Sorry for -- I apologize for the technical issue on my side. So I have 2 questions. The first is very quick. I would like to know what the cash cost -- the guideline for the zinc project at? When -- if you can give maybe the quartile, it's going to be? And second, it's about your by-products. I was wondering with these prices of precious metals or molybdenum, will you be merging through to see, evaluate and make a streaming contract through an agreement as the ones we saw last year, maybe in molybdenum? If not, why it would be strategic to not to clean maybe your copper profile from this 15% of by-products and continue to operate them at least on your 4 main copper mines?

Raul Jacob

Management

Okay. Let me start by the last one. We don't do streaming. We have -- we think that the company has -- will enjoy the upside of the different products that we produce and sell and live with the downside.
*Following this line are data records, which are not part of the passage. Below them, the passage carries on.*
(* ===== verification/Summary.v ===== *)
(** * Reporting: the summary artifact, the final summary and the exit code

    Models [proof_summary.rs] and the final summary of [result_summary.rs] of the
    driver, with the failure count of [autoharness/mod.rs].  Printing, the JSON
    writer and the fields that come from the native verdict are left out. *)

From S2P Require Import Prelude Metadata PropertyModel Coverage VerificationResult.

Module Summary.
Import PropertyModel Coverage Metadata VerificationResult.
Local Open Scope N_scope.

(** [struct HarnessResult] *)
Record HarnessResult := { hr_harness : HarnessMetadata; hr_result : VerificationResult }.

Definition hr_effective (r : HarnessResult) : bool :=
  is_effective_manual_success (r_status (hr_result r)) (should_panic (attributes (hr_harness r)))
    (failed_properties (hr_result r)).

(** ** proof_summary.rs *)

(** [enum HarnessVerdict] *)
Inductive HarnessVerdict :=
  | Successful
  | SuccessfulUnvalidated
  | Vacuous
  | InconclusiveDeadChecks
  | InconclusiveUndecided
  | InconclusiveNoChecks
  | UncertifiedCounterexample
  | VUnvalidated
  | Failed.

#[export] Instance HarnessVerdict_eq_dec : EqDecision HarnessVerdict.
Proof. solve_decision. Defined.

(** [HarnessVerdict::label] *)
Definition label (v : HarnessVerdict) : string :=
  match v with
  | Successful => "successful"
  | SuccessfulUnvalidated => "successful_unvalidated"
  | Vacuous => "vacuous"
  | InconclusiveDeadChecks => "inconclusive_dead_checks"
  | InconclusiveUndecided => "inconclusive_undecided"
  | InconclusiveNoChecks => "inconclusive_no_checks"
  | UncertifiedCounterexample => "uncertified_counterexample"
  | VUnvalidated => "unvalidated"
  | Failed => "failed"
  end.

(** [HarnessVerdict::description] *)
Definition verdict_description (v : HarnessVerdict) : string :=
  match v with
  | Successful => "every check was proved"
  | SuccessfulUnvalidated =>
      "every check was proved, but on an unvalidated solver tier -- treat the proof as provisional"
  | Vacuous =>
      "every check is provably UNREACHABLE -- the proof is vacuous (contradictory assumptions; nothing was verified)"
  | InconclusiveDeadChecks =>
      "the harness is reachable, but every check it emitted is provably UNREACHABLE -- the checks sit on dead code, so no obligation was exercised and this is not a proof"
  | InconclusiveUndecided =>
      "the solver could not decide this harness within its budget -- it is not proved and not refuted; try --ay-chc or a longer --timeout"
  | InconclusiveNoChecks =>
      "the harness produced no verification conditions -- there was nothing to prove, so this is not a proof"
  | UncertifiedCounterexample =>
      "a counterexample was found but NOT certified as a genuine bug -- the encoding approximated something, so the failing values may be ones your program cannot produce"
  | VUnvalidated => "verification did not succeed, and the solver tier is unvalidated (DT+BV)"
  | Failed => "verification did not succeed for this harness"
  end.

(** [HarnessVerdict::is_success] *)
Definition is_success (v : HarnessVerdict) : bool :=
  match v with Successful | SuccessfulUnvalidated => true | _ => false end.

(** [HarnessVerdict::is_inconclusive] *)
Definition is_inconclusive (v : HarnessVerdict) : bool :=
  match v with
  | InconclusiveUndecided | InconclusiveNoChecks | InconclusiveDeadChecks => true
  | _ => false
  end.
But generally speaking, these are products -- the by-products are very, very competitive cost wise. So we believe that we are happy with having them inside our portfolio of different products to produce. On the cash cost for the Buenavista Zinc, I think, well, I have no -- I don't have information with me right now. But let me make a comment on that. This is a project that is inside the pit of the Buenavista mine. We will have to expand a little bit a certain area of the Buenavista Zinc -- the Buenavista pit. And if we don't do the concentrator, we will still need to do all the stripping. So instead of doing the stripping and losing the zinc, we are investing the money that we have a little bit more than $400 million for a zinc concentrator and some mining equipment that is required for the stripping. And capture the value of that metal. And I'm sorry for not having with me the cash cost -- the specific cash cost of this project.

Operator

Operator

At this time, I am showing no further questions. I would like to turn the call back over to Raul Jacob for closing remarks.

Raul Jacob

Management

Thank you very much, Gigi. Well, with this, we conclude our conference call for Southern Copper's Fourth Quarter and Year 2020 Results. We certainly appreciate your participation and hope to have you back with us when we report the first quarter of 2021. Thank you very much, stay safe, please. So thank you very much, again.

Operator

Operator

Ladies and gentlemen, this concludes today's conference call. Thank you for participating. You may now disconnect.